Davy is latest forecaster to lower Irish growth expectations

Davy Stockbrokers is the latest forecaster to lower its expectations for Irish economic growth this year.

Despite broadly remaining positive, Davy has lowered its GDP growth forecasts from 5.6% to 5% for 2019.

It expects the economy to grow by 4.1% next year, with Brexit uncertainty remaining the chief threat.

"We still expect that the UK will remain inside the EU single market in 2019 and 2020, most likely through a long Article-50 extension or eventually through the withdrawal agreement being passed," said Davy's chief economist Conall Mac Coille.

"A hard Brexit would be highly damaging to both the UK and Ireland but remains unlikely. Indeed, once the threat of no-deal is removed, sentiment indicators could rebound," he said.

With its 5% growth projection, Davy remains the most buoyant commentator on the Irish economy's outlook for this year.

The Government's most recent assessment was for 4.2% growth, while economic think-tank the Economic and Social Research Institute (ESRI) recently lowered its 2019 GDP growth forecast from 4.2% to 3.8%.
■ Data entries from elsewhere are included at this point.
Lemma ReadOutput_fst c r outputName st :
  fst (ReadOutput s c r outputName st)
  = match items st !! (ItemTypeOutputs, outputKey (Result_ID r) outputName) with
    | Some (_, raw) =>
        if match bundle.IsOutputSensitive (Claim_Bundle c) outputName with
           | (_, Some _) => false
           | (sensitive, None) => sensitive
           end
        then match decrypt s raw with
             | (_, Some e) =>
                 (zero_Output,
                  Some (errors.Wrap e
                          ("error decrypting output " +:+ outputName)))
             | (data, None) => (NewOutput c r outputName data, None)
             end
        else (NewOutput c r outputName raw, None)
    | None => (zero_Output, Some ErrOutputNotFound)
    end.
Proof.
  unfold ReadOutput, bind.
  pose proof (Read_fst ItemTypeOutputs (outputKey (Result_ID r) outputName) st)
    as Hread.
  destruct (crud.Read _ _ st) as [[data err] st']. simpl in Hread.
  destruct (items st !! _) as [[g data']|]; injection Hread as -> ->; simpl.
  - destruct (match bundle.IsOutputSensitive _ _ with
              | (_, Some _) => false
              | (sensitive, None) => sensitive
              end); [|done].
    by destruct (decrypt s data') as [data'' [e|]].
  - by rewrite Contains_refl.
Qed.
(** When no close is zero, the buy-and-hold daily returns are finite: a 0
    on the first day (the NaN of [pct_change] filled with 0), then returns
    whose compounded growth carries the first close to the last. The total
    return is that compounded growth minus one, and the volatility and
    Sharpe ratio are those of these finite returns. *)
Theorem buy_and_hold_daily_returns (c0 : Q) (rest : list Q) (initial_capital : Q)
  (Hnz : Forall (fun x => ~ x == 0) (c0 :: rest)) (Hc : ~ initial_capital == 0) :
  exists b rs q,
    buy_and_hold (c0 :: rest) initial_capital = Some b /\
    bh_daily_returns b = map Fin (0 :: rs) /\
    c0 * compound rs == last (c0 :: rest) c0 /\
    bh_total_return b = Fin q /\ q == compound (0 :: rs) - 1 /\
    bh_volatility b = volatility (0 :: rs) /\ bh_sharpe_ratio b = sharpe_ratio (0 :: rs).
Proof.
  inversion Hnz as [|c0' rest' H0 Hrest]; subst.
  destruct (bh_returns_telescope c0 rest H0 Hrest) as [rs [Ers Hrs]].
  unfold buy_and_hold. rewrite (bh_values_fin _ _ _ H0), map_map.
  destruct (rev_map_last (fun x => Fin (initial_capital * (x / c0))) c0 rest) as [ys Er].
  rewrite Er, pct_change_cons, Ers.
  eexists; exists rs,
    (initial_capital * (last (c0 :: rest) c0 / c0) / initial_capital + -1).
  split; [reflexivity|].
  cbn [bh_daily_returns bh_total_return bh_volatility bh_sharpe_ratio].
  change (Fin 0 :: map Fin rs) with (map Fin (0 :: rs)).
  split; [reflexivity|]. split; [exact Hrs|]. split.
  - simpl. unfold qdiv.
    destruct (Qeq_bool initial_capital 0) eqn:E; [qbool; contradiction | reflexivity].
  - split.
    + rewrite <- Hrs. unfold compound. cbn [map fold_right]. field. split; assumption.
    + unfold fvolatility, fsharpe_ratio. rewrite fins_map_fin. split; reflexivity.
Qed.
The OECD, IMF and European Commission all expect the Irish economy to grow by around 4% this year.

Last week, the Central Bank marginally lowered its 2019 outlook to 4.2%.

"The big picture is that the economic performance remains strong despite what may be the peak of Brexit uncertainty. Exports are likely to prove resilient to weaker global demand, concentrated in defensive sectors such as pharmaceuticals and agri-food and with foreign direct investment remaining strong," said Mr Mac Coille.

"Our forecast is for consumer spending to grow by 3.1% in 2019 and 2020, public spending by 5% and 4% respectively and investment by 6.6% and 5.4%. Exports are projected to expand by 6% this year and 5.6% in 2020," he said.

"Global demand may be weaker, but the export sector is highly defensive - concentrated in agri-food, pharmaceuticals and information and communications technology [ICT] services," he said.

Davy also said it expects a 20% rise in the number of new houses built, this year, to 21,800; house prices to rise by 4% and the mortgage market to grow from €8.7bn to €9.8bn.

Last week, the Central Bank said Irish bank lending levels and access to credit for consumers and SMEs shouldn't be adversely affected even in a worst-case Brexit scenario.